# Exercise prompt
Below are the records; copy exactly the stretch from the line containing "commit (execute_settlement i" through the line containing "- intros w w' i y H. unfold commit in H.", both ends included, and nothing else.

#####

Lemma shield_settlement_witness :
  let u := sample_user 2 (mkUserInventory 0 1 0) default_rule default_rule SendToWallet in
  let w := sample_world u 30000000 in
  execute_settlement 1 123 w = automation_pipeline 1 2000000 (burn_shield w 1 u).
Proof.
  intros u w.
  exact (proj1 (shield_settlement w 1 123 u (faction2 sample_factions)
                  eq_refl eq_refl ltac:(cbn; lia)) ltac:(cbn; lia)).
Defined.

Definition user_at (w : World) (i : nat) : option UserPosition :=
  nth_error (user_positions w) i.

(** Claim C3 fails as stated: a losing user with exactly one shield whose
    first slot buys a shield ends the settlement with one shield, not 0. *)
Lemma shield_settlement_net_counterexample :
  let u := sample_user 2 (mkUserInventory 0 1 0) (mkAutomationRule 2 0)
             default_rule AutoCompound in
  let w := sample_world u 30000000 in
  option_map (fun u => shield_count (inventory u)) (user_at w 1) = Some 1 /\
  match commit (execute_settlement 1 5000000) w with
  | inr w' => option_map (fun u => shield_count (inventory u)) (user_at w' 1) = Some 1
  | inl _ => False
  end.
Proof. vm_compute. split; reflexivity. Qed.

(** ** Symbolic execution *)

Ltac case_ifs_in H :=
  repeat match type of H with
         | context [if ?c then _ else _] => let E := fresh "E" in destruct c eqn:E
         end.

Ltac case_ifs :=
  repeat match goal with
         | |- context [if ?c then _ else _] => let E := fresh "E" in destruct c eqn:E
         end.

Ltac mexec_in H :=
  cbv [commit bind ret throw unwrap get_game_state put_game_state faction_at
       put_faction require_admin add_assign_u64 add_i64] in H.

(** ** C9: opening an epoch *)

(** Claim C9: after a successful [start_new_epoch], [epoch_number] is the
    prior value plus one, the three scores are 0, the status is Active,
    and every faction's TVL, the global TVL and every user position
    (so every [deposited_amount]) are as before the call. *)
Theorem start_new_epoch_reset (w w' : World) (signer now : Z)
  (Hok : commit (start_new_epoch signer now) w = inr w') :
  epoch_number (game_state w') = epoch_number (game_state w) + 1 /\
  score (faction0 (factions (game_state w'))) = 0 /\
  score (faction1 (factions (game_state w'))) = 0 /\
  score (faction2 (factions (game_state w'))) = 0 /\
  status (game_state w') = Active /\
  tvl (faction0 (factions (game_state w'))) = tvl (faction0 (factions (game_state w))) /\
  tvl (faction1 (factions (game_state w'))) = tvl (faction1 (factions (game_state w))) /\
  tvl (faction2 (factions (game_state w'))) = tvl (faction2 (factions (game_state w))) /\
  total_tvl (game_state w') = total_tvl (game_state w) /\
  user_positions w' = user_positions w.
Proof.
  unfold start_new_epoch in Hok. mexec_in Hok. case_ifs_in Hok; try discriminate.
  injection Hok as <-. cbn. repeat split; reflexivity.
Qed.

Lemma start_new_epoch_reset_witness :
  let w := sample_world (sample_user 1 default_inventory default_rule default_rule
                           AutoCompound) 0 in
  exists w', commit (start_new_epoch 7 5000) w = inr w' /\
    epoch_number (game_state w') = 2.
Proof.
  intros w. eexists. split; [reflexivity|].
  apply (start_new_epoch_reset w _ 7 5000 eq_refl).
Defined.

(** ** Frame lemmas of the settlement steps *)

Lemma map_list_set {A B} (f : A -> B) (l : list A) (i : nat) (x y : A) :
  nth_error l i = Some y -> f x = f y -> map f (list_set l i x) = map f l.
Proof.
  revert i; induction l as [|h t IH]; intros [|i] Hn Hf; cbn in *; try discriminate.
  - injection Hn as ->. now rewrite Hf.
  - now rewrite (IH i Hn Hf).
Qed.

Ltac crush_in H :=
  repeat (match type of H with
          | context [if ?c then _ else _] => let E := fresh "E" in destruct c eqn:E
          | context [match ?x with _ => _ end] =>
              lazymatch type of x with
              | option _ => let E := fresh "Hn" in destruct x eqn:E
              end
          end; cbn beta iota in H).

Ltac mexec_all_in H :=
  cbv [commit bind ret throw unwrap get_game_state put_game_state faction_at
       put_faction require_admin add_assign_u64 add_i64 get_user put_user
       token_transfer checked_add checked_sub set_user_positions set_game_state
       set_token_balance] in H.

(** A projection of positions that does not see the inventory. *)
Definition inventory_blind {B} (p : UserPosition -> B) : Prop :=
  forall u inv, p (set_inventory u inv) = p u.

Lemma process_rule_frame {B} (p : UserPosition -> B) (i : nat) (rule : AutomationRule)
  (budget : Z) (w w' : World) r :
  inventory_blind p ->
  process_rule i rule budget w = (r, w') ->
  game_state w' = game_state w /\
  map p (user_positions w') = map p (user_positions w).
Proof.
  intros Hp H. unfold process_rule in H. mexec_all_in H. crush_in H;
  injection H as <- <-; cbn;
  split; try reflexivity; apply (map_list_set _ _ _ _ _ ltac:(eassumption)); apply Hp.
Qed.

Lemma apply_buffs_frame {B} (p : UserPosition -> B) (i : nat) (y : Z)
  (w w' : World) r :
  inventory_blind p ->
  apply_buffs i y w = (r, w') ->
  game_state w' = game_state w /\
  map p (user_positions w') = map p (user_positions w).
Proof.
  intros Hp H. unfold apply_buffs in H. mexec_all_in H. crush_in H;
  injection H as <- <-; cbn;
  split; try reflexivity; apply (map_list_set _ _ _ _ _ ltac:(eassumption)); apply Hp.
Qed.

(** A projection of positions that does not see the deposited amount. *)
Definition deposit_blind {B} (p : UserPosition -> B) : Prop :=
  forall u d, p (set_deposited_amount u d) = p u.

Ltac split_process_rule_in H :=
  repeat match type of H with
         | context [process_rule ?i ?r ?b ?w0] =>
             let E := fresh "Hpr" in
             destruct (process_rule i r b w0) as [[?e|[?bo ?bud]] ?w1] eqn:E
         end.

Ltac split_fallback_in H :=
  repeat match type of H with
         | context [match ?x with AutoCompound => _ | SendToWallet => _ end] =>
             destruct x eqn:?; cbn beta iota in H
         end.

Lemma automation_pipeline_frame {B} (p : UserPosition -> B) (i : nat) (y : Z)
  (w w' : World) r :
  inventory_blind p -> deposit_blind p ->
  automation_pipeline i y w = (r, w') ->
  map p (user_positions w') = map p (user_positions w).
Proof.
  intros Hp Hd H. unfold automation_pipeline in H. mexec_all_in H.
  crush_in H; split_process_rule_in H; cbn beta iota in H; crush_in H;
    split_fallback_in H; crush_in H; injection H as <- <-;
    repeat match goal with
           | E : process_rule _ _ _ _ = (_, _) |- _ =>
               destruct (process_rule_frame p _ _ _ _ _ _ Hp E); clear E
           end; cbn;
    try (erewrite map_list_set; [| eassumption | apply Hd]); congruence.
Qed.

Lemma execute_settlement_frame {B} (p : UserPosition -> B) (i : nat) (y : Z)
  (w w' : World) r :
  inventory_blind p -> deposit_blind p ->
  execute_settlement i y w = (r, w') ->
  map p (user_positions w') = map p (user_positions w).
Proof.
  intros Hp Hd H. unfold execute_settlement, bind in H.
  destruct (apply_buffs i y w) as [[e|[fy|]] w1] eqn:E;
    destruct (apply_buffs_frame p i y w w1 _ Hp E) as [_ H1].
  - injection H as _ <-. exact H1.
  - rewrite (automation_pipeline_frame p i fy w1 w' r Hp Hd H). exact H1.
  - injection H as _ <-. exact H1.
Qed.

Lemma nth_error_list_set_same {A} (l : list A) (i : nat) (x y : A) :
  nth_error l i = Some y -> nth_error (list_set l i x) i = Some x.
Proof.
  revert i; induction l as [|h t IH]; intros [|i] Hn; cbn in *; try discriminate.
  - reflexivity.
  - exact (IH i Hn).
Qed.

(** ** C10: compounding does not touch [last_deposit_epoch] *)

(** Claim C10: a successful settlement (in particular one that compounds
    the remaining yield into [deposited_amount]) leaves the
    [last_deposit_epoch] of every position unchanged, while a successful
    [deposit] sets the depositor's [last_deposit_epoch] to the current
    [epoch_number]. *)
Theorem settlement_keeps_last_deposit_epoch :
  (forall (w w' : World) (i : nat) (y : Z),
     commit (execute_settlement i y) w = inr w' ->
     map last_deposit_epoch (user_positions w') = map last_deposit_epoch (user_positions w)) /\
  (forall (w w' : World) (i : nat) (amount : Z),
     commit (deposit i amount) w = inr w' ->
     option_map last_deposit_epoch (user_at w' i) = Some (epoch_number (game_state w))).
Proof.
  split.
  - intros w w' i y H. unfold commit in H.
    destruct (execute_settlement i y w) as [[e|[]] w1] eqn:E; [discriminate|].
    injection H as <-.
    apply (execute_settlement_frame last_deposit_epoch i y w w1 (inr tt));
      [intros u v; reflexivity | intros u v; reflexivity | exact E].
  - intros w w' i amount H. unfold deposit, user_at in *. mexec_all_in H.
    crush_in H; try discriminate. injection H as <-. cbn.
    erewrite nth_error_list_set_same by eassumption. reflexivity.
Qed.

#####

# Finished task
     commit (execute_settlement i y) w = inr w' ->
     map last_deposit_epoch (user_positions w') = map last_deposit_epoch (user_positions w)) /\
  (forall (w w' : World) (i : nat) (amount : Z),
     commit (deposit i amount) w = inr w' ->
     option_map last_deposit_epoch (user_at w' i) = Some (epoch_number (game_state w))).
Proof.
  split.
  - intros w w' i y H. unfold commit in H.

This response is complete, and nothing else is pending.